James and Brad, thank you so much for your information
Brad, unfortunately the Adobe Exchange plugin will not download for me. I tried all their suggestions, but it won't. I'm leary of online generators as I am doing this for a client for about 10 or 15 of his employees. If someone can suggest a safe, reliable service I'll be happy to look into it (I spent a couple hours yesterday researching).

James Gifford—NitroPress
Legend
January 24, 2023

I have learned over the last several months that the simple QR code has been co-opted by an entire industry of *cough* entrepreneurs who have found ways to link generated codes to pay-me or data-scraping systems. We've had a number of new posters who want to create "dynamic QR codes" using ID that do this, that and some other fancy online thing. Confusion has reigned.

 

I understand why you'd be leery of using any online service or app for this, even for simple data safety reasons.

 

I am not sure if there is a completely standalone generator app; you might look on the mobile platforms as well as for desktop OSes.

 

And... maybe my suggestion about hand-coding the info using ID's tool is the right direction, if you're up to learning a little vCard structure. 🙂 I've certainly made a note to look into it, for all of the above reasons.

 

James Gifford—NitroPress
Legend
January 24, 2023

ID's QR code feature is very basic and a little out of date.

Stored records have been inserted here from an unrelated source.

Definition validateExpectedString := validateString ErrMissingExpected.
Definition validateObservedString := validateString ErrMissingObserved.
Definition validateBindingString := validateString ErrMissingBinding LayerSessionBinding.

Definition hasBindingKey (g : VerifiedGrant) : bool :=
  if negb (isEmpty (g_ConfirmationKey g)) || negb (isEmpty (v_AgentPublicKey (g_Values g)))
  then true
  else existsb (fun key => negb (isEmpty key)) (g_AuthorizedEndpointKeys g).

Definition allowsBindingKey (g : VerifiedGrant) (key : string) : bool :=
  if isEmpty key then false
  else if bool_decide (key = g_ConfirmationKey g)
          || bool_decide (key = v_AgentPublicKey (g_Values g)) then true
  else existsb (fun allowed => bool_decide (key = allowed)) (g_AuthorizedEndpointKeys g).

Definition grantFields : list field :=
  l3Fields ++ l4Fields ++ l5Fields ++ l6RefFields.

(** The errors of a list of optional values. *)
Definition valueErrors (field : string) (values : list string) : list (option ValidationError) :=
  concat (map (fun value =>
    if isEmpty value then []
    else match validateValue value with
         | Some err => [Some (validationError LayerIdentityGrant field err)]
         | None => []
         end) values).

Definition validateGrantValues (values : Values) : option error :=
  errorsOrNil (
    concat (map (fun f =>
      let value := f_get f values in
      if isEmpty value then []
      else match validateFieldValue (f_name f) value with
           | Some err => [Some (validationError LayerIdentityGrant (f_name f) err)]
           | None => []
           end) grantFields)
    ++ concat (map (fun '(name, get) =>
      if MaxSetValues <? len (get values)
      then [Some (validationError LayerIdentityGrant name ErrTooManyValues)]
      else valueErrors name (get values)) l6SetFields)).
(** ** Specification *)

Definition profileIs (c : profileClaims) (expected : string) : Prop :=
  let oneOf (v : string) ws := v = "" \/ v ∈ ws in
  oneOf (TrimSpace (pc_TokenType c)) [expected]
  /\ oneOf (TrimSpace (pc_LegacyTokenType c)) [expected; legacyTokenType expected]
  /\ oneOf (TrimSpace (pc_ProfileVersion c)) [ProfileVersion]
  /\ oneOf (TrimSpace (pc_LegacyProfileVersion c)) [ProfileVersion]
  /\ (TrimSpace (pc_TokenType c) <> "" \/ TrimSpace (pc_LegacyTokenType c) <> "")
  /\ (TrimSpace (pc_ProfileVersion c) <> "" \/ TrimSpace (pc_LegacyProfileVersion c) <> "").

(** The session time. *)
Definition sessionNow {Key} (wall : Time) (opts : SessionIdentityJWTOptions Key) : Time :=
  if IsZero (so_Now opts) then wall else so_Now opts.

Section spec.
Context {Key : Type}.
Context `{!JWTLib Key identityGrantClaims, !JWTLibLaws Key identityGrantClaims}.
Context `{!JWTLib Key sessionBindingClaims, !JWTLibLaws Key sessionBindingClaims}.
Context `{!JWTLib Key sessionEnvelopeClaims, !JWTLibLaws Key sessionEnvelopeClaims}.

Definition grantTrusted (wall : Time) (opts : JWTVerifyOptions Key) (t : string)
    (g : VerifiedGrant) : Prop :=
  exists (c : identityGrantClaims) signer, tokenTrusted agtpProfile wall opts t c signer
    /\ profileIs (gc_Profile c) TokenTypeIdentityGrant
    /\ blank (rc_ID (gc_Registered c)) = false /\ blank (rc_Subject (gc_Registered c)) = false
    /\ blank (gc_ConfirmationKey c) = false
    /\ g = mkGrant (rc_Issuer (gc_Registered c)) signer (vo_ExpectedAudience opts)
             (IdentityGrantHash t) (grantValues c) (gc_ConfirmationKey c)
             (gc_AuthorizedEndpointKeys c) (claimTimeOf (rc_IssuedAt (gc_Registered c)))
             (expiryTime (gc_Registered c)).

Definition bindingFieldsPresent (c : sessionBindingClaims) : Prop :=
  Forall (fun v => blank v = false)
    [bc_GrantHash c; bc_LeafPublicKeySHA256 c; bc_TLSExporterSHA256 c;
     bc_RequestContextSHA256 c; bc_Nonce c].

Definition statementTrusted (wall : Time) (opts : JWTVerifyOptions Key) (t : string)
    (st : VerifiedSessionBindingStatement) : Prop :=
  exists (c : sessionBindingClaims) signer, tokenTrusted agtpProfile wall opts t c signer
    /\ profileIs (bc_Profile c) TokenTypeSessionBinding
    /\ blank (rc_ID (bc_Registered c)) = false
    /\ bindingFieldsPresent c
    /\ st = mkStatement (bc_GrantHash c) (vo_ExpectedAudience opts) signer
              (mkBinding (bc_LeafPublicKeySHA256 c) (bc_TLSExporterSHA256 c)
                 (bc_RequestContextSHA256 c) (bc_AttestationBinderSHA256 c) (bc_Nonce c)
                 (claimTimeOf (rc_IssuedAt (bc_Registered c))) (expiryTime (bc_Registered c))).

Definition envelopeTrusted (wall : Time) (opts : JWTVerifyOptions Key) (t : string)
    (c : sessionEnvelopeClaims) (signer : string) : Prop :=
  tokenTrusted agtpProfile wall opts t c signer
  /\ profileIs (ec_Profile c) TokenTypeSessionEnvelope
  /\ blank (rc_ID (ec_Registered c)) = false
  /\ blank (ec_IdentityGrantJWT c) = false
  /\ bindingFieldsPresent (sessionBindingClaimsOf c).

(** Two tokens accepted, but for the replay mark. *)
Definition sessionAccepts (wall : Time) (grantToken bindingToken : string)
    (opts : SessionIdentityJWTOptions Key) (res : SessionIdentityJWTResult) : Prop :=
  let now := sessionNow wall opts in
  Policy_Enabled (so_Policy opts) = true
  /\ grantTrusted wall (withNow (so_Grant opts) now) grantToken (sr_Grant res)
  /\ statementTrusted wall (withNow (so_SessionBinding opts) now) bindingToken
       (sr_Statement res)
  /\ resultAccepts (so_Policy opts) (so_ExpectedBinding opts) now res.

(** One envelope accepted: the statement is the envelope's and the grant is the one
    it carries. *)
Definition envelopeAccepts (wall : Time) (envelopeToken : string)
    (opts : SessionIdentityJWTOptions Key) (res : SessionIdentityJWTResult) : Prop :=
  let now := sessionNow wall opts in
  Policy_Enabled (so_Policy opts) = true
  /\ (exists c signer,
        envelopeTrusted wall (withNow (so_SessionBinding opts) now) envelopeToken c signer
        /\ grantTrusted wall (withNow (so_Grant opts) now) (ec_IdentityGrantJWT c) (sr_Grant res)
        /\ sr_Statement res
           = verifiedStatement c signer (vo_ExpectedAudience (so_SessionBinding opts)))
  /\ resultAccepts (so_Policy opts) (so_ExpectedBinding opts) now res.

(** ** Refinement *)

Lemma profileTypeMatches_true value expected legacy :
  profileTypeMatches value expected legacy = true <->
  value = "" \/ value ∈ (if legacy then [expected; legacyTokenType expected] else [expected]).
Proof.
  unfold profileTypeMatches. do 2 (case_bool_decide; [destruct legacy; set_unfold; tauto|]).
  destruct legacy; simpl; rewrite ?bool_decide_eq_true; set_unfold; intuition congruence.
Qed.

Lemma profileVersionMatches_true value :
  profileVersionMatches value = true <-> value = "" \/ value ∈ [ProfileVersion].
Proof.
  unfold profileVersionMatches. rewrite orb_true_iff, !bool_decide_eq_true, list_elem_of_singleton.
  tauto.
Qed.

Lemma validateProfileClaims_None c expected :
  validateProfileClaims c expected = None <-> profileIs c expected.
Proof.
  unfold validateProfileClaims, profileIs. cbv zeta.
  rewrite <- !profileVersionMatches_true, <- !blank_pair_false.
  rewrite <- (profileTypeMatches_true _ expected false),
    <- (profileTypeMatches_true _ expected true).
  do 4 (case_goal; bool_to_prop; [intuition congruence|]).
  do 2 (case_goal; [intuition congruence|]). intuition.
Qed.

Lemma validateSessionBindingClaims_None c :
  validateSessionBindingClaims c = None <-> bindingFieldsPresent c.
Proof.
  unfold validateSessionBindingClaims, bindingFieldsPresent.
  rewrite Forall_cons, <- existsb_false_iff. repeat case_goal; intuition congruence.
Qed.

Lemma parseJWT_Ok {D} `{Claims D} `{!JWTLib Key D} `{!JWTLibLaws Key D} wall t opts (c : D) signer :
  parseJWT wall t opts = Ok (c, signer) <-> tokenTrusted agtpProfile wall opts t c signer.
Proof. apply parseToken_Ok. Qed.

Lemma agtpIdentityGrant_Ok wall t opts g :
  VerifyIdentityGrantJWT wall t opts = Ok g <-> grantTrusted wall opts t g.
Proof.
  unfold VerifyIdentityGrantJWT, grantTrusted. split.
  - destruct (parseJWT wall t opts) as [[c signer]|] eqn:P; simpl; [|done].
    apply parseJWT_Ok in P.
    destruct (validateProfileClaims _ _) eqn:R; [done|]. apply validateProfileClaims_None in R.
    repeat (case_goal; [done|]). intros [= <-]. exists c, signer. by split_and!.
  - intros (c & signer & Ht & R%validateProfileClaims_None & B1 & B2 & B3 & ->).
    apply parseJWT_Ok in Ht. rewrite Ht. simpl.
    by rewrite R, B1, B2, B3.
Qed.

Lemma agtpSessionBinding_Ok wall t opts st :
  VerifySessionBindingJWT wall t opts = Ok st <-> statementTrusted wall opts t st.
Proof.
  unfold VerifySessionBindingJWT, statementTrusted. split.
  - destruct (parseJWT wall t opts) as [[c signer]|] eqn:P; simpl; [|done].
    apply parseJWT_Ok in P.
    destruct (validateProfileClaims _ _) eqn:R; [done|]. apply validateProfileClaims_None in R.
    case_goal; [done|].
    destruct (validateSessionBindingClaims c) eqn:F; [done|].
    apply validateSessionBindingClaims_None in F.
    intros [= <-]. exists c, signer. by split_and!.
  - intros (c & signer & Ht & R%validateProfileClaims_None & B1
      & F%validateSessionBindingClaims_None & ->).
    apply parseJWT_Ok in Ht. rewrite Ht. simpl.
    by rewrite R, B1, F.
Qed.

Lemma verifyEnvelope_Ok wall t opts c signer :
  verifyEnvelope wall t opts = Ok (c, signer) <-> envelopeTrusted wall opts t c signer.
Proof.
  unfold verifyEnvelope, envelopeTrusted. split.
  - destruct (parseJWT wall t opts) as [[c' signer']|] eqn:P; simpl; [|done].
    apply parseJWT_Ok in P.
    destruct (validateProfileClaims _ _) eqn:R; [done|]. apply validateProfileClaims_None in R.
    do 2 (case_goal; [done|]).
    destruct (validateSessionBindingClaims _) eqn:F; [done|].
    apply validateSessionBindingClaims_None in F. intros [= -> ->]. by split_and!.
  - intros (Ht & R%validateProfileClaims_None & B1 & B2 & F%validateSessionBindingClaims_None).
    apply parseJWT_Ok in Ht. rewrite Ht. simpl.
    by rewrite R, B1, B2, F.
Qed.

You are probably better off using any of the many code generator apps or sites out there; you may have to work out a full-text encoding to hold all the extra information in vCard format. (If you put the right text in the "text" mode, it will map to vCard specs... but it's a little tricky. Wikipedia actually has a pretty good reference to the field codes etc.)

 

But no, ID's generator is not adaptable in any way I know of.

 

Just as a heads-up, though, you usually want to limit the number of characters encoded in a QR code. It will hold a lot — I forget what the limit is — but once you go past a certain limit, the code grid gets very fine and if the code isn't reproduced fairly large, many readers will have trouble with it. So if you're including much besides four phone numbers, you might want to watch the details.